In December 2023, the club experienced financial difficulties, only paying half of its player salaries.

Baroka was relegated from the 2025–26 National First Division, finishing bottom of the table in 16th place. In May 2026, following the club's relegation, players refused to train due to unpaid April salaries, and threatened to boycott their final league game.

==Home ground==
Prior to 2022, the club played at the Old Peter Mokaba Stadium.

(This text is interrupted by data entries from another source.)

(** * kingpin: the lexer and the Application driver

    A shallow embedding of [lexer.go], of [app.go], of the usage line of
    [usage.go] and of the package-level [Parse], and the properties of the
    tokenizer, of the token cursor, of [Application.init] and
    [Application.Parse], and of their callers.

    Go strings are byte sequences: they are modelled by [string] (a sequence
    of 8-bit [ascii] bytes).  A [for _, a := range s] loop over a string
    decodes UTF-8 and [string(a)] encodes a rune again; both are modelled
    below, after the Go language specification. *)

From Stdlib Require Import ZArith Ascii String List Lia Bool.
From stdpp Require Import base option list gmap strings.

Import ListNotations.
Open Scope string_scope.
Open Scope list_scope.

(** ** Bytes and runes *)

Module Utf8.

Open Scope Z_scope.

(** A rune is Go's [int32]; every rune produced here lies in
    [0 .. 0x10FFFF]. *)
Definition rune := Z.

(** The numeric value of a byte of a string. *)
Definition byte_val (b : ascii) : Z := Z.of_N (N_of_ascii b).

(** Go's conversion [byte(x)]: the low eight bits. *)
Definition to_byte (x : Z) : ascii := ascii_of_N (Z.to_N (x mod 256)).

Definition RuneError : rune := 0xFFFD.
Definition MaxRune : rune := 0x10FFFF.
Definition surrogateMin : rune := 0xD800.
Definition surrogateMax : rune := 0xDFFF.

(** Continuation bytes lie in [locb .. hicb]. *)
Definition locb : Z := 0x80.
Definition hicb : Z := 0xBF.

Definition between (lo hi x : Z) : bool := (lo <=? x) && (x <=? hi).

(** What the first byte of a sequence announces: the length of the
    sequence and the range the second byte must lie in (the table [first]
    with [acceptRanges] of the Go runtime). *)
Inductive lead :=
| LeadAscii
| LeadInvalid
| LeadMulti (size : nat) (lo hi : Z).

Definition first (b0 : Z) : lead :=
  if b0 <? 0x80 then LeadAscii
  else if b0 <? 0xC2 then LeadInvalid
  else if b0 <? 0xE0 then LeadMulti 2 locb hicb
  else if b0 =? 0xE0 then LeadMulti 3 0xA0 hicb
  else if b0 <? 0xED then LeadMulti 3 locb hicb
  else if b0 =? 0xED then LeadMulti 3 locb 0x9F
  else if b0 <? 0xF0 then LeadMulti 3 locb hicb
  else if b0 =? 0xF0 then LeadMulti 4 0x90 hicb
  else if b0 <? 0xF4 then LeadMulti 4 locb hicb
  else if b0 =? 0xF4 then LeadMulti 4 locb 0x8F
  else LeadInvalid.
(** * UNECM: the decoder for the ECM (Error Code Modeler) format

    A shallow embedding of [src/unecm.c] and the properties of its
    lookup tables, checksum, parity and stream decoding.

    Conventions of the embedding.
    - C integers are values of [Z]; every conversion to a narrower or
      wrapping type is written out ([wrap8], [wrap16], [wrap32], [uint64]).
      The xor of two bytes and an entry of a byte table are bytes, so
      the assignments to [ecc_a] and [ecc_b] need none.
    - The 2352-byte [sector] array is a [list Z]; a pointer into it is a
      [nat] offset; [a[i] = v] is stdpp's [<[i:=v]> a] and a block copy
      into the array is [list_inserts].
    - The static tables are a record [luts] threaded explicitly; [tables]
      is their value after [eccedc_init], which [main] runs before
      [unecmify].
    - [unecmify] is a computation in a state-and-failure monad over the
      input stream, the output stream, the running checksum and the
      sector buffer.  Progress and size messages on stderr are not
      modelled in it ([GetByteSize] and [setcounter], which make them,
      are modelled on their own); the four ways the function leaves
      with status 1 are told apart by the constructor of [failure].
    - [main] is a function of the command line and of what [fopen]
      gives for the two file names. *)

From Stdlib Require Import ZArith Lia String Ascii.
From stdpp Require Import base list strings pretty.

Local Open Scope Z_scope.

(** ** Machine integers *)

Definition wrap8 (x : Z) : Z := x mod 2 ^ 8.
Definition wrap16 (x : Z) : Z := x mod 2 ^ 16.
Definition wrap32 (x : Z) : Z := x mod 2 ^ 32.
(** The low 64 bits: the bit pattern of an [off_t] of a build with
    [_FILE_OFFSET_BITS] 64. *)
Definition uint64 (x : Z) : Z := x mod 2 ^ 64.

(** [a[i]] for an array of integers; an index outside the array reads 0
    (C leaves it undefined; no theorem below depends on such a read). *)
Definition rd (a : list Z) (i : Z) : Z := default 0 (a !! Z.to_nat i).

(** [for (i = lo; i < lo + n; i++) s = body i s]. *)
Fixpoint for_loop {S : Type} (n : nat) (i : Z) (body : Z -> S -> S) (s : S) : S :=
  match n with
  | O => s
  | Datatypes.S n' => for_loop n' (i + 1) body (body i s)
  end.

(** ** Lookup tables ([ecc_f_lut], [ecc_b_lut], [edc_lut]) *)

Record luts := Luts {
  ecc_f_lut : list Z;
  ecc_b_lut : list Z;
  edc_lut : list Z
}.

(** Static storage is zero-initialised. *)
Definition luts_static : luts :=
  Luts (replicate 256 0) (replicate 256 0) (replicate 256 0).

Definition edc_shift (edc : Z) : Z :=
  Z.lxor (Z.shiftr edc 1) (if Z.land edc 1 =? 0 then 0 else 0xD8018001).

Definition eccedc_init_body (i : Z) (L : luts) : luts :=
  let j := Z.lxor (wrap32 (Z.shiftl i 1)) (if Z.land i 0x80 =? 0 then 0 else 0x11D) in
  let f := <[Z.to_nat i := wrap8 j]> (ecc_f_lut L) in
  let b := <[Z.to_nat (Z.lxor i j) := wrap8 i]> (ecc_b_lut L) in
  let edc := for_loop 8 0 (fun _ edc => edc_shift edc) i in
  Luts f b (<[Z.to_nat i := edc]> (edc_lut L)).

Definition eccedc_init (L : luts) : luts := for_loop 256 0 eccedc_init_body L.

Definition tables : luts := eccedc_init luts_static.

(** ** Checksum engine *)

Definition edc_step (L : luts) (edc byte : Z) : Z :=
  Z.lxor (Z.shiftr edc 8) (rd (edc_lut L) (Z.land (Z.lxor edc byte) 0xFF)).

(** The loop [while(size--)] reading through the advancing pointer
    [src]; the list [src] is the memory from the pointer onwards. *)
Fixpoint edc_loop (L : luts) (size : nat) (src : list Z) (edc : Z) : Z :=
  match size with
  | O => edc
  | S size' => edc_loop L size' (tail src) (edc_step L edc (rd src 0))
  end.

(** The parameters are converted to their types on entry: [edc] to
    [ecc_uint32], [size] to [ecc_uint16]. *)
Definition edc_partial_computeblock (L : luts) (edc : Z) (src : list Z) (size : Z) : Z :=
  edc_loop L (Z.to_nat (wrap16 size)) src (wrap32 edc).

(** The checksum engine in the words of the specification: a left fold
    of the per-byte update over the byte sequence. *)
Definition accumulate (checksumTable : list Z) (acc : Z) (bytes : list Z) : Z :=
  fold_left
    (fun acc byte => Z.lxor (Z.shiftr acc 8) (rd checksumTable (Z.land (Z.lxor acc byte) 0xFF)))
    bytes acc.

(** [edc_computeblock(src, size, dest)] on the array [mem]; [src] and
    [dest] are offsets into [mem]. *)
Definition edc_computeblock (L : luts) (mem : list Z) (src : nat) (size : Z) (dest : nat) : list Z :=
  let edc := edc_partial_computeblock L 0 (drop src mem) size in
  let mem := <[dest := Z.land (Z.shiftr edc 0) 0xFF]> mem in
  let mem := <[(dest + 1)%nat := Z.land (Z.shiftr edc 8) 0xFF]> mem in
  let mem := <[(dest + 2)%nat := Z.land (Z.shiftr edc 16) 0xFF]> mem in
  <[(dest + 3)%nat := Z.land (Z.shiftr edc 24) 0xFF]> mem.

(** ** Parity engine *)

(** [index += minor_inc; if(index >= size) index -= size;] *)
Definition ecc_next_index (size minor_inc index : Z) : Z :=
  let index := wrap32 (index + minor_inc) in
  if index >=? size then wrap32 (index - size) else index.

(** The inner loop over [minor]; [src] is the memory from the pointer
    [src] onwards.  It returns the final [index], [ecc_a] and [ecc_b]. *)
Fixpoint ecc_minor_loop (L : luts) (src : list Z) (size minor_inc : Z)
    (n : nat) (index ecc_a ecc_b : Z) : Z * Z * Z :=
  match n with
  | O => (index, ecc_a, ecc_b)
  | S n' =>
      let temp := rd src index in
      let index := ecc_next_index size minor_inc index in
      let ecc_a := Z.lxor ecc_a temp in
      let ecc_b := Z.lxor ecc_b temp in
      let ecc_a := rd (ecc_f_lut L) ecc_a in
      ecc_minor_loop L src size minor_inc n' index ecc_a ecc_b
  end.

Definition ecc_start_index (major_mult major : Z) : Z :=
  wrap32 (wrap32 (Z.shiftr major 1 * major_mult) + Z.land major 1).
(** X18. With the estimated order book the order-flow score is a number
    between -12 and 12, not negative when the change is not negative and
    not positive when the change is not positive, and the liquidity gate
    always passes. *)
Theorem estimated_order_flow (pd : MultiExchange.price_data)
    (klines : list kline) :
  (exists o,
      calculateOrderFlowScore (MultiExchange.fetchOrderBook pd) = Fin o /\
      -12 <= o <= 12 /\
      (forall c, MultiExchange.change pd = Fin c ->
                 (0 <= c -> 0 <= o) /\ (c <= 0 -> o <= 0))) /\
  rg_liquidity_pass (checkRiskGates klines (MultiExchange.fetchOrderBook pd))
  = true.
Proof.
  destruct (estimated_imbalance pd) as (i & Hi & Hr & Hc). split.
  - destruct (num_eq_fin_inv _ _ (order_flow_fin _ i Hi)) as (o & -> & Ho).
    exists o. split; [reflexivity|].
    assert (Hsc : spec_order_flow i == (i - (1 # 2)) * 60).
    { unfold spec_order_flow, spec_clamp.
      repeat match goal with
             | |- context [Qlt_le_dec ?a ?b] => destruct (Qlt_le_dec a b)
             end; lra. }
    split; [rewrite Ho, Hsc; lra|].
    intros c Hch. specialize (Hc c Hch).
    assert (Hd : (c / 20 == c * (1 # 20))%Q) by field.
    rewrite Hd in Hc. unfold spec_clamp in Hc.
    rewrite Ho, Hsc.
    repeat match type of Hc with
           | context [Qlt_le_dec ?a ?b] => destruct (Qlt_le_dec a b)
           end; split; intros; lra.
  - unfold checkRiskGates. cbv zeta. cbn [rg_liquidity_pass].
    unfold MultiExchange.fetchOrderBook in *. cbv zeta in *.
    cbn [imbalance bidVolume askVolume] in *. rewrite Hi.
    cbn [nmul nsub nadd]. apply ngt_fin. rewrite !Qred_correct. lra.
Qed.

End EstimatedOrderBook.

Lemma estimated_order_book_witness :
  exists i,
    imbalance
      (MultiExchange.fetchOrderBook (MultiExchange.mkPrice 100 98 101 97 5 2))
    = Fin i /\ 3 # 10 <= i <= 7 # 10.
Proof.
  destruct (estimated_order_book (MultiExchange.mkPrice 100 98 101 97 5 2))
    as (i & Hi & Hr & _).
  exists i. split; assumption.
Defined.

Lemma estimated_order_flow_witness :
  exists o,
    calculateOrderFlowScore
      (MultiExchange.fetchOrderBook (MultiExchange.mkPrice 100 98 101 97 5 2))
    = Fin o /\ -12 <= o <= 12.
Proof.
  destruct (proj1 (estimated_order_flow
                     (MultiExchange.mkPrice 100 98 101 97 5 2) []))
    as (o & Ho & Hr & _).
  exists o. split; assumption.
Defined.

Section BinanceOrderBook.

(** A quantity, or a sum of quantities: a non-negative number or
    [+Infinity]. *)
Let nonneg (x : num) : Prop :=
  match x with
  | Fin q => 0 <= q
  | PInf => True
  | _ => False
  end.

Lemma volume_sum_shape (qtys : list num) :
  Forall nonneg qtys ->
  forall sum, nonneg sum ->
              nonneg (fold_left (fun sum qty => sum + qty) qtys sum).
Proof.
  unfold nonneg.
  induction 1 as [|q qtys Hq _ IH]; intros sum Hs; [exact Hs|].
  cbn [fold_left]. apply IH.
  destruct sum as [s| | |], q as [q0| | |]; cbn [nadd]; try tauto.
  rewrite Qred_correct. lra.
Qed.

Lemma volume_sum_zero (qtys : list num) :
  Forall (fun q => q =n= Fin 0) qtys ->
  forall s, s == 0 ->
            fold_left (fun sum qty => sum + qty) qtys (Fin s) =n= Fin 0.
Proof.
  induction 1 as [|q qtys Hq _ IH]; intros s Hs; [exact Hs|].
  cbn [fold_left]. destruct q as [q0| | |]; cbn [num_eq] in Hq; try tauto.
  cbn [nadd]. apply IH. rewrite Qred_correct. lra.
Qed.

Lemma imbalance_shape (b a : num) :
  nonneg b -> nonneg a ->
  b / (b + a) = NaN \/ exists i, b / (b + a) = Fin i /\ 0 <= i <= 1.
Proof.
  unfold nonneg. intros Hb Ha.
  destruct b as [b| | |], a as [a| | |]; try tauto; cbn [nadd ndiv].
  - destruct (Qeq_bool (Qred (b + a)) 0) eqn:E.
    + apply Qeq_bool_iff in E. rewrite Qred_correct in E.
      assert (Hbz : b == 0) by lra.
      left. now rewrite (proj1 (Qeq_alt b 0) Hbz).
    + apply Qeq_bool_neq in E. rewrite Qred_correct in E.
      right. eexists. split; [reflexivity|]. rewrite !Qred_correct. split.
      * apply Qle_shift_div_l; lra.
      * apply Qle_shift_div_r; lra.
  - right. exists 0. split; [reflexivity|lra].
Qed.

(** X19. From bid and ask quantities that are not negative (numbers, or
    [+Infinity]), the imbalance computed by the Binance [fetchOrderBook]
    is [NaN] or a number between 0 and 1, and the order-flow score is
    [NaN] or a number between -30 and 30.  With no volume at all (an
    empty book) the imbalance and the score are [NaN]; with no bid volume
    and some ask volume the imbalance is 0 and the score -30. *)
Theorem binance_order_book (bids asks : list num) :
  Forall (fun q => (q >=? 0) = true) bids ->
  Forall (fun q => (q >=? 0) = true) asks ->
  let ob := Binance.fetchOrderBook bids asks in
  (imbalance ob = NaN \/
   exists i, imbalance ob = Fin i /\ 0 <= i <= 1) /\
  (calculateOrderFlowScore ob = NaN \/
   exists o, calculateOrderFlowScore ob = Fin o /\ -30 <= o <= 30) /\
  (Forall (fun q => q =n= Fin 0) bids ->
   (Forall (fun q => q =n= Fin 0) asks ->
    imbalance ob = NaN /\ calculateOrderFlowScore ob = NaN) /\
   ((askVolume ob >? 0) = true ->
    imbalance ob =n= Fin 0 /\ calculateOrderFlowScore ob =n= Fin (-30))).
Proof.
  intros Hb Ha ob.
  assert (Hshape : forall qtys,
             Forall (fun q => (q >=? 0) = true) qtys -> Forall nonneg qtys).
  { intros qtys H. apply Forall_impl with (2 := H).
    intros [q| | |] Hq; try discriminate Hq; [|exact I].
    now apply nge_fin in Hq. }
  split; [|split].
  - subst ob. unfold Binance.fetchOrderBook. cbv zeta. cbn [imbalance].
    apply imbalance_shape; apply volume_sum_shape; auto;
      unfold nonneg; lra.
  - unfold calculateOrderFlowScore. apply clamp_shape. lra.
  - intros Zb.
    pose proof (volume_sum_zero bids Zb 0 ltac:(reflexivity)) as Eb.
    destruct (num_eq_fin_inv _ _ Eb) as (b & Eb' & Hbz).
    split.
    + intros Za.
      assert (Hi : imbalance ob = NaN).
      { subst ob. unfold Binance.fetchOrderBook. cbv zeta. cbn [imbalance].
        pose proof (volume_sum_zero asks Za 0 ltac:(reflexivity)) as Ea.
        destruct (num_eq_fin_inv _ _ Ea) as (a & -> & Haz).
        rewrite Eb'. cbn [nadd ndiv].
        assert (E : Qeq_bool (Qred (b + a)) 0 = true).
        { apply Qeq_bool_iff. rewrite Qred_correct. lra. }
        rewrite E. now rewrite (proj1 (Qeq_alt b 0) Hbz). }
      split; [exact Hi|].
      unfold calculateOrderFlowScore. now rewrite Hi.
    + intros Hpos.
      assert (Hi : imbalance ob =n= Fin 0).
      { subst ob. unfold Binance.fetchOrderBook in *. cbv zeta in *.
        cbn [imbalance askVolume] in *. rewrite Eb'.
        destruct (fold_left (fun sum qty => sum + qty) asks (Fin 0))
          as [a| | |]; try discriminate Hpos.
        - apply ngt_fin in Hpos. cbn [nadd ndiv].
          rewrite Qeq_bool_false by (rewrite Qred_correct; lra).
          cbn [num_eq]. rewrite Qred_correct, Hbz. field.
          rewrite Qred_correct. lra.
        - reflexivity. }
      split; [exact Hi|].
      destruct (num_eq_fin_inv _ _ Hi) as (i & Hi' & Hiz).
      rewrite (order_flow_fin ob i Hi'). cbn [num_eq].
      unfold spec_order_flow, spec_clamp.
      repeat match goal with
             | |- context [Qlt_le_dec ?x ?y] => destruct (Qlt_le_dec x y)
             end; lra.
Qed.
(** The whole run of the handler for a sender that resolves to a contact
    holding none of the three roles. *)
Lemma handleSms_roleless_run gw w sender message C :
  sender ≠ "" → message ≠ "" →
  (getUserByPhoneNumber sender w).1 = Ok (Some C) →
  Role.SUBSCRIBER ∉ roles C → Role.STAFF ∉ roles C →
  Role.SUPERVISOR ∉ roles C →
  handleSmsFunction gw (mkSmsRequest (Some sender) (Some message)) w =
  (twiml, afterRead w).
Proof.
  intros Hs Hm HC Hsub Hstaff Hsup. rewrite getUserByPhoneNumber_fst in HC.
  injection HC as HC.
  enter_handleSms. rewrite HC. cbn [isNull hasRole orb negb].
  by rewrite (includes_false _ _ Hsub), (includes_false _ _ Hstaff),
    (includes_false _ _ Hsup).
Qed.

(** C1.  When the sender's phone number matches no contact of the
    directory, [handleSmsFunction] hands the gateway exactly the escalation:
    one "Message from <sender>" SMS for every contact whose role set contains
    the escalation role, and nothing else.  No SMS at all, hence no
    confirmation, goes back to the sender. *)
Theorem C1_unrecognized_sender_is_escalated
    gw (w : World) (sender message : string) :
  sender ≠ "" → message ≠ "" →
  Forall (λ u, phoneNumber u ≠ sender) (contacts w) →
  let w' := (handleSmsFunction gw
               (mkSmsRequest (Some sender) (Some message)) w).2 in
  outbox w' = outbox w ++ escalation gw w sender message
  ∧ (∀ k u, users w !! k = Some u → Role.SUPERVISOR ∈ roles u →
       ∃ s, s ∈ escalation gw w sender message
            ∧ to s = phoneNumber u
            ∧ body s = escalationText sender message)
  ∧ Forall (λ s, to s ≠ sender) (escalation gw w sender message).
Proof.
  intros Hs Hm Hno. cbv zeta.
  assert (Hnone : ∀ k u, users w !! k = Some u → phoneNumber u ≠ sender).
  { intros k u Hk. eapply (proj1 (Forall_forall _ _) Hno).
    apply elem_of_contacts; eauto. }
  split; [|split].
  - rewrite handleSms_unknown_run; [done..|].
    by rewrite getUserByPhoneNumber_None.
  - intros k u. apply escalation_reaches.
  - apply Forall_forall. intros s (u & Hu & -> & _)%escalation_only_admins.
    apply elem_of_holding in Hu as [_ [k Hk]]. eauto.
Qed.

Lemma C1_witness :
  outbox (handleSmsFunction accepting
            (mkSmsRequest (Some "+1X") (Some "spam")) scenario).2
  = [mkSms "+1A" (escalationText "+1X" "spam") true].
Proof.
  refine (proj1 (C1_unrecognized_sender_is_escalated
                   accepting scenario "+1X" "spam" _ _ _)).
  - done.
  - done.
  - apply (bool_decide_unpack _). vm_compute. exact I.
Defined.

(** C2 as stated fails: the second record of +1B is a contact of [raced] and
    holds [STAFF], yet a message from its number is escalated, and confirmed
    as forwarded, not broadcast: the lookup resolves +1B to Bob's record.
    Subscriber Dave receives nothing. *)
Lemma C2_counterexample :
  let C := mkUser "Carol" "+1B" [Role.STAFF] in
  let w' := (handleSmsFunction accepting
               (mkSmsRequest (Some (phoneNumber C)) (Some "fire drill"))
               raced).2 in
  contacts raced = [Alice; Bob; C; Dave]
  ∧ Role.STAFF ∈ roles C
  ∧ outbox w' = [mkSms "+1A" (escalationText "+1B" "fire drill") true;
                 mkSms "+1B" forwardedText true]
  ∧ outbox w' ≠
      outbox raced
      ++ broadcast accepting raced (phoneNumber C) (name C) "fire drill"
      ++ [mkSms (phoneNumber C) broadcastDoneText true].
Proof.
  cbv zeta. split; [by vm_compute|]. split; [by left|].
  split; [by vm_compute|]. by vm_compute.
Qed.

(** C2, amended.  Let C be the contact that the lookup of C's phone number
    resolves to, with [STAFF] or the escalation role in its role set.  Then
    [handleSmsFunction] with sender C.phone hands the gateway the broadcast,
    signed with C's name: one SMS for every contact whose role set contains
    [SUBSCRIBER] and whose phone number differs from C.phone, none to
    C.phone; after it, when every send of the broadcast was accepted, exactly
    one confirmation to C.phone.  With a gateway that accepts everything the
    handler answers with the empty TwiML response. *)
Theorem C2_resolved_originator_broadcasts gw (w : World) (C : User)
    (message : string) :
  phoneNumber C ≠ "" → message ≠ "" →
  (getUserByPhoneNumber (phoneNumber C) w).1 = Ok (Some C) →
  Role.STAFF ∈ roles C ∨ Role.SUPERVISOR ∈ roles C →
  let r := handleSmsFunction gw
             (mkSmsRequest (Some (phoneNumber C)) (Some message)) w in
  let sent := broadcast gw w (phoneNumber C) (name C) message in
  outbox r.2 =
    outbox w ++ sent
    ++ confirmation gw w sent (phoneNumber C) broadcastDoneText
  ∧ (∀ k u, users w !! k = Some u → Role.SUBSCRIBER ∈ roles u →
       phoneNumber u ≠ phoneNumber C →
       ∃ s, s ∈ sent ∧ to s = phoneNumber u
            ∧ body s = broadcastText (name C) message)
  ∧ Forall (λ s, to s ≠ phoneNumber C) sent
  ∧ ((∀ n d t, gw n d t = true) →
       r.1 = twiml
       ∧ outbox r.2 =
           outbox w ++ sent ++ [mkSms (phoneNumber C) broadcastDoneText true]).
Proof.
  intros Hp Hm HC Hrole r sent.
  pose proof (handleSms_originator_run gw w _ message C Hp Hm HC Hrole) as Hrun.
  cbv zeta in Hrun. fold sent in Hrun. fold r in Hrun.
  split; [|split; [|split]].
  - rewrite Hrun. unfold confirmation.
    destruct (forallb delivered sent); simpl; by rewrite ?app_nil_r.
  - intros k u Hk Hsub Hne. apply attempts_elem_of.
    apply (list_elem_of_fmap_2
             (λ subscriber,
                (phoneNumber subscriber, broadcastText (name C) message))).
    apply list_elem_of_filter. split; [done|].
    apply elem_of_holding; eauto.
  - apply Forall_forall. intros s Hs%elem_of_attempts.
    apply list_elem_of_fmap in Hs as (u & [= Hto _] & Hu).
    apply list_elem_of_filter in Hu as [Hne _]. by rewrite Hto.
  - intros Hall. rewrite Hrun.
    assert (forallb delivered sent = true) as ->.
    { apply forallb_forall. intros s Hs%list_elem_of_In.
      unfold sent, broadcast in Hs. revert Hs.
      generalize (length (outbox w)).
      induction (map _ _) as [|[d t] msgs IH]; intros n; simpl.
      - by intros ?%elem_of_nil.
      - intros [->|Hin]%elem_of_cons; [apply Hall|by eapply IH]. }
    by rewrite Hall.
Qed.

From 2022, Baroka play at the Global Stadium.

==Achievements==
- 2015–16 National First Division champions.
- 2010–11 Nedbank Cup semi-finalists

- Telkom Knockout
  - Winners: 2018

- SAFA Second Division
  - Limpopo Stream winners: 2010–11, 2011–12, 2012–13
  - Champions: 2012–13

==League record==
===SAFA Second Division Limpopo Stream===
- 2009–10 – 5th
- 2010–11 – 1st
- 2011–12 – 1st
- 2012–13 – 1st (promoted)

=== National First Division ===
- 2013–14 – 4th
- 2014–15 – 9th
- 2015–16 – 1st (promoted)

=== Premiership ===
- 2016–17 – 15th
- 2017–18 – 14th
- 2018–19 – 14th
- 2019–20 – 14th
- 2020–21 – 10th
- 2021–22 – 16th (relegated)

=== National First Division ===
- 2022–23 – 9th
- 2023–24 – 3rd
- 2024–25 – 8th
- 2025–26 – 16th (relegated)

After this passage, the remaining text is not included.